This is a book about imagined lives. It is also a story of divisions—divisions between husband and wife, between parent and child, between brothers, nations and between ideologies. Set in the 1930s, All The Lives tells the story of Gayatri, who as a teen wandered Indonesia with her father and met ‘Robi Babu’ (Rabindranath Tagore) and his entourage on a ship, and was never the same again. It is also about her son, Myshkin, who takes his name from Dostoevsky’s Idiot, adores his mother and tries to figure out why she left him.
Gayatri sees herself as meant for a different kind of freedom—escape from household bonds. She is an artistic soul forced by her father’s death to obey her conventional relatives. Though rescued from the typical arranged marriage by her father’s student, she finds herself “cabined, cribb’d and confined” by a husband whose ideologies clash with her own.
The problem is, Nek Chand Rozario finds that the girl he married is too wild for him to handle and despite his respect for Gayatri’s father, he appears to have a strong streak of patriarchy that makes one wonder, why the sudden impulse? His notions of freedom are very different from those of Gayatri—civil liberties rather than artistic ones.
The result is that his rescued bride eventually encounters a German from her wandering days and erases herself from the boring household canvas. What Roy keeps under smoke and mirrors in the wake of the disappearance is the fact that Walter Spies—who was a real person steeped in Indonesian art and music— went everywhere with a female companion. No one in the town of Muntazir seems to remember the striking Beryl de Zoete and the general assumption is that Gayatri has eloped and shamed her husband.
Roy tells the first part of the story from Myshkin’s point of view—a child who was supposed to have come home early from school the day his mother left and who realises that she intended him to go with her. However, she does not return and he suffers agonies over what the neighbours might think. Perhaps, remembering Beryl may have made matters easier, but she stays forgotten and the lives of the Rosarios jerk unevenly along, with Nek Chand finding solace in his nationalist work, Myshkin’s grandfather trying to hold the family together and Myshkin becoming more and more of a loner. Aptly, given Myshkin’s plight, the place that Roy describes is called Muntazir, which means ‘to wait’.
Roy throws in all the people one might expect from a small town in those days before communalism—the aggressive, rich neighbour Arju Chacha whose brother Brijen is a musical aficionado; Lisa, the single Anglo-Indian woman who shares Gayatri’s passion for dance and Nek Chand’s wife, Lipi, a widow whom he rescues with her small daughter.

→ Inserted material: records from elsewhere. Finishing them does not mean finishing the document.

Definition ack_prog : list ASTNode := match front_end ack_src with Ok (AST_PROGRAM l, None) => l | _ => [] end.

Lemma compile_correct_witness :
  exists cg, compile ack_src = Some cg /\
    exists m', reaches 0 (code cg) start m' /\ at_syscall 0 (code cg) m' = true /\ regs m' RDI = 925 /\ regs m' RAX = 0.
Proof.
  destruct (compile_correct ack_src ack_prog 100 925 0 start) as (cg & E & H); [vm_compute; reflexivity..|].
  exists cg. split; [exact E|]. vm_compute in E. injection E as <-. apply H; [vm_compute; reflexivity|reflexivity|lia|reflexivity|vm_compute; split; [discriminate|reflexivity]].
Defined.

(** ** Outside of the core language

    What the code of a program hands to the system call, where it gets there. *)
Definition result_of (src : list Z) : option Z :=
  cg ← compile src; m ← run_to_syscall 0 (code cg) 300 start; Some (regs m RDI).

(** Locals of the body are below [rsp], and the next push overwrites them: 5 + 1 is 2. *)
Example local_overwritten : result_of (text "int main() { int x = 5; return x + 1; }") = Some 2.
Proof. vm_compute. reflexivity. Qed.

(** A name is the first local of that name: the inner [x] is never used. *)
Example inner_variable : result_of (text "int f(int x) { { int x = 7; return x; } } int main() { return f(1); }") = Some 1.
Proof. vm_compute. reflexivity. Qed.

(** [||] sets only the low bytes of its operands; [&&] evaluates its right operand, which
    here divides by zero. *)
Example logical_or : result_of (text "int main() { return 256 || 1; }") = Some 257.
Proof. vm_compute. reflexivity. Qed.
Example logical_and : result_of (text "int f(int a) { return a && 1 / a; } int main() { return f(0); }") = None.
Proof. vm_compute. reflexivity. Qed.

(** The callee takes its fourth parameter from another register than the caller uses. *)
Example fourth_argument : result_of (text "int f(int a, int b, int c, int d) { return d; } int main() { return f(1, 2, 3, 4); }") = Some 0.
Proof. vm_compute. reflexivity. Qed.

(** The call in the first argument overwrites the second one: f gets 3, the second argument
    of g, instead of 9. *)
Example argument_overwritten :
  result_of (text "int g(int a, int b) { return a - b; } int f(int a, int b) { return b; } int main() { return f(g(2, 3), 9); }") = Some 3.
Proof. vm_compute. reflexivity. Qed.

(** Numbers from 2^31 on become negative. *)
Example large_number : result_of (text "int main() { return 4294967295 == 0 - 1; }") = Some 1.
Proof. vm_compute. reflexivity. Qed.

(** [a[i]] is loaded from eight times the address plus the index, here 8 * 8 + 64 instead
    of 8 + 8 * 64. *)
Example index_scaled : result_of (text "int f(int a, int i) { return a[i]; } int main() { return f(8, 64); }") = Some 128.
Proof. vm_compute. reflexivity. Qed.
Lemma put_seq_state seq : forall k, key_state (put_seq seq k) = key_state k.
Proof.
  induction seq as [|c seq IH]; intros k; cbn [put_seq]; [done|].
  pose proof (put_char_state c k) as H. destruct (put_char c k) as [[] k'']; cbn in H; [|done]. by rewrite IH.
Qed.

Lemma handler_state sc k k' :
  key_state k' = key_state k -> key_state (keyboard_handler sc k') = key_state (keyboard_handler sc k).
Proof.
  intros E. unfold keyboard_handler. rewrite (key_char_state sc k k' E). pose proof E as [= E1 E2 E3]. rewrite E2, E3.
  repeat case_match; rewrite ?put_char_state, ?put_seq_state; unfold key_state, set_shift, set_caps, set_e0 in *; cbn; congruence.
Qed.

Lemma queue_run_state ops : forall q k k', key_state k' = key_state k -> queue_run ops q k' = queue_run ops q k.
Proof.
  induction ops as [|[sc|] ops IH]; intros q k k' E; cbn [queue_run]; [done| |].
  - rewrite (typed_state sc k k' E). by apply IH, handler_state.
  - destruct q as [|c q]; [by apply IH|]. by rewrite (IH q k k' E).
Qed.

Lemma kbd_refines ops : forall k,
  kbd_wf k -> (kbd_run ops k).1 = (queue_run ops (waiting k) k).1 /\ waiting (kbd_run ops k).2 = (queue_run ops (waiting k) k).2.
Proof.
  induction ops as [|[sc|] ops IH]; intros k Hw; cbn [kbd_run queue_run]; [done| |].
  - destruct (keyboard_handler_queue sc k Hw) as [Hw' <-]. by apply IH.
  - destruct (waiting k) as [|c l] eqn:E.
    + assert (keyboard_data_ready k = false) as ->; [|rewrite <- E; by apply IH].
      pose proof (waiting_length k) as H. rewrite E in H. cbn in H. pose proof Hw as [_ Hh Ht].
      unfold keyboard_data_ready. rewrite negb_false_iff, Z.eqb_eq. ring_tac.
    + assert (keyboard_data_ready k = true) as ->.
      { pose proof (waiting_length k) as H. rewrite E in H. cbn in H. pose proof Hw as [_ Hh Ht].
        unfold keyboard_data_ready. rewrite negb_true_iff, Z.eqb_neq. ring_tac. }
      destruct (keyboard_getc_queue 0 (fun _ => None) k c l Hw E) as (k' & -> & Hw' & Hq & Hs).
      destruct (IH k' Hw') as [H1 H2]. rewrite Hq, (queue_run_state ops l k k') in H1, H2 by (unfold key_state; naive_solver congruence).
      destruct (kbd_run ops k') as [l1 k1], (queue_run ops l k) as [l2 q2]. cbn in *. by rewrite H1.
Qed.

(** C37. The keyboard driver is a queue.  Whatever the order of interrupts and reads, the
    readers get the typed characters in order, none twice and none changed; a character
    or the rest of an escape sequence is dropped exactly when 127 characters wait. *)
Theorem keyboard_fifo ops k :
  kbd_wf k ->
  (kbd_run ops k).1 = (queue_run ops (waiting k) k).1 /\
  waiting (kbd_run ops k).2 = (queue_run ops (waiting k) k).2 /\
  (length (waiting (kbd_run ops k).2) <= 127)%nat.
Proof.
  intros Hw. destruct (kbd_refines ops k Hw) as [H1 H2]. split_and!; auto.
  rewrite waiting_length. pose proof (waiting_count_lt (kbd_run ops k).2). lia.
Qed.

Lemma keyboard0_wf : kbd_wf keyboard0.
Proof. split; done. Qed.

(** Shift, a letter, the up arrow. *)
Definition demo_keys : list kbd_op :=
  [Press 0x2A; Press 0x1E; Get; Press 0xAA; Press 0xE0; Press 0x48; Get; Get; Press 0x1E; Get; Get].

Lemma keyboard_fifo_witness :
  (kbd_run demo_keys keyboard0).1 = [65; 27; 91; 65; 97] /\
  (kbd_run demo_keys keyboard0).1 = (queue_run demo_keys (waiting keyboard0) keyboard0).1.
Proof. split; [by vm_compute|]. exact (proj1 (keyboard_fifo demo_keys keyboard0 keyboard0_wf)). Defined.

(** The end of a shifted extended key, 0xE0 0xAA, leaves the prefix flag set: the next
    key is taken for an extended one and lost. *)
Example prefix_kept : (kbd_run [Press 0xE0; Press 0xAA; Press 0x1E; Get; Press 0x1E; Get] keyboard0).1 = [97].
Proof. by vm_compute. Qed.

It is obvious that Nek Chand’s attempts at rescue are doomed to failure—Lipi struggles against his homespun nationalism and destroys the contents of Gayatri’s cupboard in an attempt to attract attention. Nek Chand finally does notice her, but too late—he is arrested for his nationalist activities with the outbreak of World War II.
Roy throws in all sorts of people one might expect in a small town in the days before communalism—a rich, brash neighbour, his musical brother, a single Anglo-Indian lady....
This is when Gayatri reappears through a series of letters and the reader realises that there was no romantic relationship with Walter Spies—apart from the fact that Beryl was there all along, Walter is gay. Gayatri’s true love was someone else altogether and the relationship is counterpointed by generous quotations from Maitreyi Devi’s novel, It Does Not Die, which misdirect the reader to begin with—since the young Maitreyi had a covert relationship with a non-Indian. Gayatri’s secret passion, however, turns out to be a brief fling with an Indian, but she chooses to follow the path of art rather than her heart and returns to Bali and her idyllic memories.
Roy describes Gayatri’s life in Bali with well-researched touches—Bali is the India of the bygone days that inspired ‘Robi Babu’ and that continues to inspire Gayatri, despite her pangs of guilt and loss. However, she can never summon up the courage to abandon her art and return to her son until it is too late—the war gets in the way.
Myshkin grows up into a horticulturalist against his father’s notions of nation-building and splashes the streets of Muntazir with bright flowers that recall his mother’s canvases; when he finally reads the letters, his life comes full circle and the waiting ends with a departure.
All the Lives is a slow-paced novel written with Roy’s usual lyricism. Life, she implies, should be grasped with both hands, instead of lingering in the land of what might have been.